Earning HITRUST Certification speaks volumes about a healthcare practice or hospital system. It tells patients, business associates, peers, competitors, auditors, and regulators that data privacy, information security, and regulatory compliance are of utmost importance to the certified organization.

It’s a bit like earning a prestigious award—and one that can be promoted and advertised to enhance an organization’s credentials.

5. HITRUST Assessment Requirements

Security risk assessments are evaluations that gauge and document an organization’s security posture at any given time.

HITRUST assessments enable healthcare organizations to evaluate their security and privacy programs and demonstrate that they have achieved the prescribed security and privacy improvements in order to reduce their risk. The HITRUST Assessment is a required step for HITRUST Certification.

HITRUST assessments are conducted by authorized external assessors in accordance with established protocols. These “validated assessments” must be performed in partnership with an Authorized External Assessor organization, after which they can be submitted to HITRUST for quality assurance review and issuance of a HITRUST CSF Validated Assessment Report. The report is a prerequisite to certification.

Prior to the official or validated assessment, a self-assessment or readiness assessment is a smart step. A readiness assessment is useful in (1) discovering weaknesses in an organization’s security and privacy programs, (2) presenting remediation recommendations, and (3) allowing time to remedy the weaknesses prior to conducting a validated assessment.

The readiness assessment may be conducted by an organization’s own internal personnel with the expert assistance of a HITRUST readiness assessor, or by the readiness assessor alone.

Preparedness can save time and expense in subsequent steps.

6. The Significance of HITRUST Certification

We are often asked what impact HITRUST has on healthcare providers and others in the healthcare industry who have already achieved HIPAA compliance.  

All who have reached this goal deserve congratulations, as it is no simple achievement.

HIPAA compliance is documented by an annual security risk assessment, including assessment reports and remediation documentation. These materials can be gathered and presented to auditors from the U.S. Health and Human Services Department Office For Civil Rights as acceptable proof of HIPAA compliance status.

However, what HIPAA does not offer is certification of compliance. For organizations who wish to certify their HIPAA compliance status, HITRUST provides a clear avenue to certification.

In addition, depending on an individual organization’s security risk assessment scope and parameters, HIPAA compliance does not necessarily encompass NIST, PCI, and ISO-IEC standards, which have vital applications in the healthcare industry.

For healthcare providers who desire to upgrade their compliance and information security programs to meet these core standards, HITRUST provides the means to do so.

Earning HITRUST Certification is a comprehensive and widely accepted benchmark of a healthcare organization’s data privacy, information security, and regulatory compliance position.

Summary

HITRUST is unique in providing a cybersecurity framework that integrates all the core security and privacy requirements that apply to healthcare providers. The framework addresses HIPAA requirements as well as NIST, ISO-IEC, and PCI standards for the ultimate in compliance convenience and efficiency.
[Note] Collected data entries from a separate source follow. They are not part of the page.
(* ===== verification/RequestSpec.v ===== *)
(** * The request runner: theorems

    A run of a request, from its validation to the switched root; what a failed
    or interrupted run leaves behind. *)

From Stdlib Require Import ZArith Lia Ascii.
From stdpp Require Import base gmap sets strings sorting option list.
From S2P Require Import Prelude Hex Blocks Text Runtime ReplayJournal ReplayJournalSpec Items SortKey ReplayOrder ReplayOrderSpec Mailbox Resolver MailboxSpec Config ConfigSpec Http3 Embedding LeafWorkers LeafWorkersSpec Ingest IngestSpec Replay ReplaySpec Floats Diagnostics Clustering ClusteringSpec StoreSelect Disk RefStore RefStoreSpec Request.
#[local] Open Scope Z_scope.

Section root.
Context {S R : Type} `{PutBlock S, !BlockStoreLaws S, !PutBlockLaws S} `{MutableRefs R (BlockStoreError S), !MutableRefsLaws R (BlockStoreError S)}.
Context `{Ciborium} `{BuildCustom} `{HashDisplay} `{MailParse}.
Context `{EmbeddingJson} `{HalfFloat} `{StatusText} `{LeafFormat}.
Abbreviation iworld := (ingest_world S R).

(** ** Ingestion does not switch the root *)
Definition root_kept (w w' : world S R) : Prop := intact (refs w') = true → intact (refs w) = true
  ∧ ∀ st, stored_refs (refs w) = Ok st → ∃ st', stored_refs (refs w') = Ok st' ∧ current_root_block_id st' = current_root_block_id st.
#[export] Instance root_kept_preorder : PreOrder root_kept.
Proof.
  split; [intros w Hi; split; [done|by intros st ?; exists st]|]. intros w1 w2 w3 H12 H23 Hi.
  destruct (H23 Hi) as [Hi2 H23']. destruct (H12 Hi2) as [Hi1 H12']. split; [done|]. intros st Hst.
  destruct (H12' st Hst) as (st2&Hst2&<-). destruct (H23' st2 Hst2) as (st3&?&?). by exists st3.
Qed.
Lemma root_kept_refs (w w' : world S R) : kept_refs (refs w) (refs w') → root_kept w w'.
Proof. intros (Hs&_&Hi) Hw. split; [auto|]. intros st Hst. exists st. by rewrite Hs. Qed.
Lemma root_kept_same w w' : refs w' = refs w → root_kept w w'.
Proof. intros Hr. apply root_kept_refs. by rewrite Hr. Qed.
(* ===== verification/Search.v ===== *)
(** * Searching a rooted tree ([search.rs], [tree_tools.rs])

    A query is embedded, prepared for the root's embedding space and handed to
    the searcher of the search crate; when fewer leaves than asked for are
    reachable, the search is repeated for as many as there are. The searcher, the
    embedding provider and the preparation of the target are parameters. *)

From Stdlib Require Import ZArith Lia Ascii.
From stdpp Require Import base gmap sets strings option list.
From S2P Require Import Prelude Hex Blocks Text Items Runtime Embedding Ingest Replay.
#[local] Open Scope Z_scope.

Definition DEFAULT_TRAVERSAL_WIDTH : Z := 3.
Definition default_traversal_width : Z := DEFAULT_TRAVERSAL_WIDTH.

(** ** The search crate

    [SearchError] with the constructors that the project matches on. A searcher
    reads blocks one after the other: [search] is given the reader and returns
    the ids that it reads, in order, with its result. *)
Inductive SearchError :=
| Exhausted (reachable_leaves : Z) (text : string)
| ScoringFailure (block_id : block_hash) (message text : string)
| OtherSearchError (text : string).
Definition search_error_text (error : SearchError) : string :=
  match error with Exhausted _ text | ScoringFailure _ _ text | OtherSearchError text => text end.
Record SearchLeaf := { hit_position : Z; hit_leaf_block_id : block_hash; hit_entry : LeafEntry }.
Record EncodedTargetEmbedding := { target_bytes : bytes; target_spec : EmbeddingSpec }.
Abbreviation block_reader E := (block_hash → result E (option ValidatedBlock)).
Abbreviation search_run := (list block_hash * result SearchError (list SearchLeaf))%type.
Class Searcher (E : Type) :=
  search : block_hash → EncodedTargetEmbedding → Z → Z → block_reader E → search_run.

Section retry.
Context {E : Type} `{Searcher E}.
Definition search_with_partial_retry (root_id : block_hash) (target : EncodedTargetEmbedding) (traversal_width top_k : Z)
    (store : block_reader E) : search_run :=
  match search root_id target traversal_width top_k store with
  | (read, Err (Exhausted reachable_leaves text)) =>
      if 0 <? reachable_leaves then
        let '(again, result) := search root_id target traversal_width reachable_leaves store in (read ++ again, result)
      else (read, Err (Exhausted reachable_leaves text))
  | run => run
  end.
End retry.

(** ** [search_rooted_tree] *)
Inductive RootedSearchError (E : Type) :=
| SearchMissingRootBlock (root_id : string)
| InvalidTopK
| InvalidTraversalWidth
| SearchBlockStore (source : E)
| RootedSearch (source : SearchError)
| Provider (message : string)
| TargetPreparation (message : string).
Arguments SearchMissingRootBlock {E} root_id.
Arguments InvalidTopK {E}.
Arguments InvalidTraversalWidth {E}.
Arguments SearchBlockStore {E} source.
Arguments RootedSearch {E} source.
Arguments Provider {E} message.
Arguments TargetPreparation {E} message.

Record RootedSearchHit := {
  rs_position : Z;
  rs_leaf_block_id : string;
  rs_media_type : string;
  rs_text : text;
  rs_metadata : gmap string string;
  rs_source_kind : option string;
  rs_source_path : option string;
  rs_source_name : option string
}.
(** Readings of the clock, in milliseconds. *)
Record RootedSearchTimingReport := {
  root_load_ms : Z; embedding_ms : Z; target_preparation_ms : Z; traversal_ms : Z; total_ms : Z
}.
Record RootedSearchReport := {
  rr_root_id : string;
  rr_query : string;
  rr_top_k : Z;
  rr_traversal_width : Z;
  rr_embedding_spec : EmbeddingSpec;
  rr_timing : RootedSearchTimingReport;
  rr_results : list RootedSearchHit
}.

(** [prepare_target_embedding] of the block crate: the comparison spec and the
    target for the root's embedding space. *)
Class PrepareTarget :=
  prepare_target_embedding : ValidatedBlock → list Z → result string (EmbeddingSpec * EncodedTargetEmbedding).

Definition embedding_spec_for_block (block : Block) : EmbeddingSpec :=
  match block with BBranch branch => bb_spec branch | BLeaf leaf => lb_spec leaf end.

(** The display of an error of [embedding.rs]. *)
Class EmbeddingErrorText := embedding_error_text : ConfiguredEmbeddingProviderError → string.

Section search.
Context {S : Type} `{GetBlock S} `{Searcher (BlockStoreError S)} `{PrepareTarget} `{HashDisplay} `{EmbeddingErrorText}.
Abbreviation error := (RootedSearchError (BlockStoreError S)).

Definition hit_of (leaf : SearchLeaf) : RootedSearchHit :=
  let metadata := metadata_values_to_text_map (le_metadata (hit_entry leaf)) in
  {| rs_position := hit_position leaf; rs_leaf_block_id := hash_to_string (hit_leaf_block_id leaf);
     rs_media_type := media_type (le_content (hit_entry leaf)); rs_text := utf8_lossy (body (le_content (hit_entry leaf)));
     rs_metadata := metadata; rs_source_kind := metadata !! "source_kind"%string;
     rs_source_path := metadata !! "source_path"%string; rs_source_name := source_name_from_metadata metadata |}.

(** [embed] is the provider's, with the text of its error. *)
Definition search_rooted_tree (store : S) (embed : EmbeddingInput → EmbeddingSpec → result string bytes)
    (timing : RootedSearchTimingReport) (root_id : block_hash) (query : string) (top_k traversal_width : Z)
    : result error RootedSearchReport :=
  reject_if (top_k =? 0) InvalidTopK ;;
  reject_if (traversal_width =? 0) InvalidTraversalWidth ;;
  found ← map_err SearchBlockStore (get root_id store);
  root ← ok_or found (SearchMissingRootBlock (hash_to_string root_id));
  let provider_spec := logical_f32_embedding_spec (dims (embedding_spec_for_block (vb_block root))) in
  target_embedding ← map_err Provider (embed {| input_media_type := "text/plain"; input_body := as_bytes query |} provider_spec);
  logical_embedding ← map_err (Provider ∘ embedding_error_text) (decode_logical_f32_embedding target_embedding (dims provider_spec));
  '(comparison_spec, target) ← map_err TargetPreparation (prepare_target_embedding root logical_embedding);
  leaves ← map_err RootedSearch (search_with_partial_retry root_id target traversal_width top_k (λ id, get id store)).2;
  Ok {| rr_root_id := hash_to_string root_id; rr_query := query; rr_top_k := top_k; rr_traversal_width := traversal_width;
        rr_embedding_spec := comparison_spec; rr_timing := timing; rr_results := hit_of <$> leaves |}.
End search.

(** ** The report *)
Definition hex_byte (b : Z) : bytes := hex_encode_bytes [b].
Definition search_default_report_path `{Sha256} `{HashDisplay} (root_id : block_hash) (query : string) : bytes :=
  let query_hash := sha256_digest (as_bytes query) in
  as_bytes "rooted-search-" ++ take 8 (as_bytes (hash_to_string root_id)) ++ as_bytes "-"
    ++ (take 4 query_hash ≫= hex_byte) ++ as_bytes ".json".

Definition hit_label (hit : RootedSearchHit) : string :=
  default (rs_leaf_block_id hit) (rs_source_name hit ∪ rs_source_path hit).
(** [hit.text.replace('\n', " ").trim()], as bytes. *)
Definition hit_line (hit : RootedSearchHit) : bytes :=
  trim_bytes (utf8 ((λ c, if c =? 10 then 32 else c) <$> rs_text hit)).
Definition render_hit (hit : RootedSearchHit) : list bytes :=
  [as_bytes (fmt_usize (rs_position hit + 1) +:+ ". " +:+ hit_label hit +:+ " [" +:+ rs_leaf_block_id hit +:+ "]");
   as_bytes "   " ++ hit_line hit].
Definition search_render_report_summary (report : RootedSearchReport) : list bytes :=
  [as_bytes ("Rooted search results for " +:+ rr_root_id report +:+ " (top_k " +:+ fmt_usize (rr_top_k report)
     +:+ ", traversal_width " +:+ fmt_usize (rr_traversal_width report) +:+ ")");
   as_bytes ("Query: " +:+ rr_query report);
   as_bytes ("Timing: root_load=" +:+ fmt_usize (root_load_ms (rr_timing report)) +:+ "ms, embedding="
     +:+ fmt_usize (embedding_ms (rr_timing report)) +:+ "ms, target_preparation="
     +:+ fmt_usize (target_preparation_ms (rr_timing report)) +:+ "ms, traversal="
     +:+ fmt_usize (traversal_ms (rr_timing report)) +:+ "ms, total=" +:+ fmt_usize (total_ms (rr_timing report)) +:+ "ms")]
  ++ (rr_results report ≫= render_hit).
(** The corpus entries of a leaf, and whether one of them has no magnitude. *)
Definition entry_candidate (seed : Z) (h : block_hash) (spec : EmbeddingSpec) (entry : LeafEntry) : option SampleCandidate :=
  match corpus_entry_from_leaf_result (E := BlockStoreError S) h entry spec with
  | Ok e => Some {| sc_key := sample_key (neighbor_id e) seed; sc_entry := e |}
  | Err _ => None
  end.
Definition entry_zero (h : block_hash) (spec : EmbeddingSpec) (entry : LeafEntry) : bool :=
  match corpus_entry_from_leaf_result (E := BlockStoreError S) h entry spec with
  | Err (ZeroMagnitudeEmbedding _) => true
  | _ => false
  end.
Definition block_candidates (seed : Z) (h : block_hash) (b : Block) : list SampleCandidate :=
  match b with BLeaf leaf => omap (entry_candidate seed h (lb_spec leaf)) (lb_entries leaf) | BBranch _ => [] end.
Definition block_zero (h : block_hash) (b : Block) : bool :=
  match b with BLeaf leaf => existsb (entry_zero h (lb_spec leaf)) (lb_entries leaf) | BBranch _ => false end.
Definition candidates_of (seed : Z) (h : block_hash) : list SampleCandidate :=
  match get h store with Ok (Some v) => block_candidates seed h (vb_block v) | _ => [] end.
Definition zero_of (h : block_hash) : bool :=
  match get h store with Ok (Some v) => block_zero h (vb_block v) | _ => false end.
Definition push_all (size : Z) (heap cs : list SampleCandidate) : list SampleCandidate :=
  foldl (λ heap c, push_bounded_sample heap c size) heap cs.
(* ===== verification/QualityWitness.v ===== *)
(** * The assessment theorems at concrete inputs

    A branch above two leaves that also refers to itself and to a missing block:
    the full walk reports both, and the fast mode samples the leaves. *)

From Stdlib Require Import ZArith Lia.
From stdpp Require Import base gmap sets strings relations option list.
From S2P Require Import Prelude Hex Blocks Runtime Instances Embedding EmbeddingWitness Ingest Replay Floats Diagnostics RequestWitness Search Quality QualityTree QualitySpec QualityTreeSpec QualityReport QualityReportSpec.
#[local] Open Scope Z_scope.
#[local] Existing Instances zero_half no_halves.

(** ** The parameters *)
Abbreviation tree_store := (gmap block_hash Block).
#[local] Instance tree_block_store : BlockStore tree_store := {|
  BlockStoreError := string;
  block_id_of _ := [];
  put_versioned _ s := (s, Err "read only"%string);
  get_decoded h s := Ok (DecodedV1 <$> s !! h)
|}.
#[local] Instance tree_get_block : GetBlock tree_store := λ h s,
  Ok ((λ b, {| vb_hash := h; vb_block := b |}) <$> s !! h).
#[local] Instance tree_get_laws : GetBlockLaws tree_store.
Proof.
  split; unfold get, tree_get_block; intros h s v; cbn.
  - destruct (s !! h); [by intros [= <-]|done].
  - destruct (s !! h); [by intros [= ->]|done].
Qed.
(** No compressed embeddings: a branch stores the values of its children. *)
#[local] Instance plain_branches : Ebcp := {|
  Extension := unit; branch_ext _ := None; EbcpDescriptor := unit; logical_embedding_spec _ := {| dims := 0; encoding := "" |};
  parse_branch_ebcp_descriptor _ _ := Ok None;
  reconstruct_logical_branch_embedding_f32 data spec _ := ok_or (decode_embedding_values data spec) "does not decode"%string
|}.
#[local] Instance finds_nothing {E} : Searcher E := λ _ _ _ _ _, ([], Ok []).
#[local] Instance in_map_order : HashIteration := λ _ m, map_to_list m.

(** ** The snapshot *)
Definition one_dim : EmbeddingSpec := {| dims := 1; encoding := "f32le" |}.
Definition one_bytes : bytes := [0; 0; 128; 63].
Definition two_bytes : bytes := [0; 0; 0; 64].
Definition leaf_entry (text : string) (embedding : bytes) : LeafEntry :=
  {| le_metadata := []; le_embedding := embedding; le_content := {| media_type := "text/plain"; body := as_bytes text |} |}.
Definition leaf_with (entries : list LeafEntry) : Block :=
  BLeaf {| lb_level := 0; lb_type_name := "leaf"; lb_spec := one_dim; lb_entries := entries |}.
Definition root_id : block_hash := [1].
Definition root_block : Block :=
  BBranch {| bb_level := 1; bb_type_name := "branch"; bb_spec := one_dim;
             bb_entries := [{| be_child := [2]; be_embedding := one_bytes |}; {| be_child := [3]; be_embedding := two_bytes |};
                            {| be_child := [1]; be_embedding := one_bytes |}; {| be_child := [4]; be_embedding := one_bytes |}] |}.
Definition snapshot : tree_store :=
  {[[1] := root_block; [2] := leaf_with [leaf_entry "a" one_bytes; leaf_entry "b" two_bytes]; [3] := leaf_with [leaf_entry "c" two_bytes]]}.
Definition ids_of_snapshot : gset block_hash := dom snapshot.

Lemma snapshot_ids h b : get h snapshot = Ok (Some b) → h ∈ ids_of_snapshot.
Proof.
  unfold get, tree_get_block. intros Hget. injection Hget as Hget. apply fmap_Some in Hget as (x&Hx&_).
  by apply elem_of_dom_2 in Hx.
Qed.
Definition validated_root : ValidatedBlock := {| vb_hash := root_id; vb_block := root_block |}.
Lemma root_found : get root_id snapshot = Ok (Some validated_root).
Proof. reflexivity. Qed.
Lemma enough_fuel : (size ids_of_snapshot < 4)%nat.
Proof. vm_compute. lia. Qed.

(** ** The blocks that the root reaches *)
Definition reached_order : list block_hash := [[1]; [2]; [3]].
Lemma snapshot_children h : stored_children snapshot h = if decide (h = [1]) then [[2]; [3]; [1]; [4]] else [].
Proof.
  destruct (decide (h = [1])) as [->|H1]; [reflexivity|]. unfold stored_children, get, tree_get_block, snapshot.
  rewrite lookup_insert_ne by done.
  destruct (decide (h = [2])) as [->|H2]; [reflexivity|]. rewrite lookup_insert_ne by done.
  destruct (decide (h = [3])) as [->|H3]; [reflexivity|]. by rewrite lookup_singleton_ne by done.
Qed.
Lemma snapshot_enumerates : enumerates snapshot root_id reached_order.
Proof.
  split; [apply (bool_decide_unpack _); vm_compute; exact I|]. intros h. split.
  - intros Hin. split.
    + unfold reached_order in Hin. rewrite !elem_of_cons in Hin.
      destruct Hin as [->|[->|[->|Hin]]]; [done| | |by apply not_elem_of_nil in Hin];
        apply rtc_once; unfold edge, root_id; rewrite snapshot_children; rewrite decide_True by done; set_solver.
    + unfold reached_order in Hin. rewrite !elem_of_cons in Hin.
      destruct Hin as [->|[->|[->|Hin]]]; [by eexists..|by apply not_elem_of_nil in Hin].
  - intros [_ [b Hb]]. apply snapshot_ids in Hb.
    assert (ids_of_snapshot = {[ [1]; [2]; [3] ]}) as Hids by (apply (bool_decide_unpack _); vm_compute; exact I).
    rewrite Hids in Hb. set_solver.
Qed.

(** ** The witnesses *)
Abbreviation walked := (walk snapshot root_id validated_root 4 2 7 None).
Lemma walked_ok : walked = (walked.1, Ok ()).
Proof. vm_compute. reflexivity. Qed.

Lemma traversal_exact_witness :
  structural_finding_count (tree walked.1) = 2 ∧ structural_finding_count (tree walked.1) = len (findings (tree walked.1)).
Proof.
  split; [vm_compute; reflexivity|].
  pose proof (traversal_exact snapshot ids_of_snapshot snapshot_ids root_id validated_root root_found 4 2 7 None enough_fuel) as Hw.
  rewrite walked_ok in Hw. destruct Hw as (new&lost&_&_&_&_&_&_&_&_&_&Hcount). exact Hcount.
Defined.

Lemma corpus_sample_smallest_witness :
  corpus_size (tree walked.1) = 3 ∧ len (sample_candidates (tree walked.1)) = 2
  ∧ corpus_size (tree walked.1) = len (reached_order ≫= candidates_of snapshot 7).
Proof.
  split; [vm_compute; reflexivity|]. split; [vm_compute; reflexivity|].
  destruct (corpus_sample_smallest snapshot ids_of_snapshot snapshot_ids root_id validated_root root_found 4 2 7 None walked.1 reached_order
    enough_fuel walked_ok snapshot_enumerates) as (_&_&Hsize&_). exact Hsize.
Defined.

Definition full_config : TnnRecallConfig := {| cfg_sample_size := 2; cfg_seed := 7; cfg_traversal_width := 3; fast_random_walk := false |}.
Abbreviation assessed := (assess_rooted_tree_with_config snapshot (λ _, 100) (λ _, 5) 4 root_id full_config None).
Definition assessed_report : option TreeQualityReport := match assessed.2 with Ok r => Some r | Err _ => None end.
Lemma assess_report_sound_witness : ∃ report, assessed = (assessed.1, Ok report)
  ∧ sum_block_count (tq_summary report) = 3 ∧ ∃ f, f ∈ tq_findings report ∧ finding_kind f = CycleDetected.
Proof.
  pose proof (assess_report_sound snapshot (λ _, 100) (λ _, 5) ids_of_snapshot snapshot_ids 4 root_id full_config None reached_order
    enough_fuel eq_refl snapshot_enumerates) as Hs.
  destruct assessed as [n [report|e]] eqn:Ha.
  - exists report. split; [done|]. destruct Hs as [Hb _ _ _ _ Hc _]. split; [exact Hb|]. apply Hc. exists root_id.
    split; [done|]. apply tc_once. unfold edge, root_id. rewrite snapshot_children, decide_True by done. apply (bool_decide_unpack _). vm_compute. exact I.
  - exfalso. assert (is_ok assessed.2 = true) as Hok by (vm_compute; reflexivity). by rewrite Ha in Hok.
Defined.

Definition fast_config : TnnRecallConfig := {| cfg_sample_size := 3; cfg_seed := 7; cfg_traversal_width := 3; fast_random_walk := true |}.
(** Below the first leaf alone. *)
Definition first_leaf : ValidatedBlock := {| vb_hash := [2]; vb_block := leaf_with [leaf_entry "a" one_bytes; leaf_entry "b" two_bytes] |}.
Abbreviation sampled := (sample_random_walk_queries snapshot 4 [2] (vb_block first_leaf) fast_config None).
Definition samples : list CorpusLeafEntry := match sampled.2 with Ok l => l | Err _ => [] end.
Lemma sampled_ok : sampled = (sampled.1, Ok samples).
Proof. vm_compute. reflexivity. Qed.
Lemma random_walks_sample_witness : len samples = 1 ∧ len samples ≤ 3 ∧ NoDup (neighbor_id <$> samples).
Proof.
  split; [vm_compute; reflexivity|].
  destruct (random_walks_sample snapshot [2] first_leaf 4 fast_config None sampled.1 samples) as (Hl&Hn&_).
  - reflexivity.
  - cbn. lia.
  - exact sampled_ok.
  - split; [exact Hl|exact Hn].
Defined.

(** A branch that refers to itself only. *)
Definition loop_branch : BranchBlock :=
  {| bb_level := 1; bb_type_name := "branch"; bb_spec := one_dim; bb_entries := [{| be_child := [9]; be_embedding := one_bytes |}] |}.
Definition loop_store : tree_store := {[[9] := BBranch loop_branch]}.
Lemma random_walk_in_a_cycle_witness :
  random_walk_query loop_store 1000 [9] (BBranch loop_branch) 0 0 0 None = (None, Err QualityRunning).
Proof.
  apply (random_walk_in_a_cycle loop_store [9] {| vb_hash := [9]; vb_block := BBranch loop_branch |} loop_branch).
  - reflexivity.
  - reflexivity.
  - discriminate.
  - by repeat constructor.
Defined.

Lemma encode_decoded_embedding_witness :
  encode_embedding_values (S := tree_store) [f32_of_bits 1065353216] one_dim [] = Ok one_bytes.
Proof.
  apply (encode_decoded_embedding (S := tree_store)).
  - reflexivity.
  - repeat constructor; unfold is_byte; lia.
  - reflexivity.
  - reflexivity.
Defined.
Through HITRUST, healthcare organizations have access to many resources, including templates and other tools. Those who wish to work on their own can get started by downloading the latest version of the HITRUST CSF (v9.4) License Agreement.

In addition, healthcare organizations can take advantage of available HITRUST readiness services that will prepare them for the HITRUST validated assessment and help them avoid pitfalls and unnecessary expense. And they can tap into a network of authorized external assessors to help them through the validated assessment process. By leveraging these resources, healthcare organizations are able to prepare themselves for HITRUST Certification in order to reap its many unique and important benefits.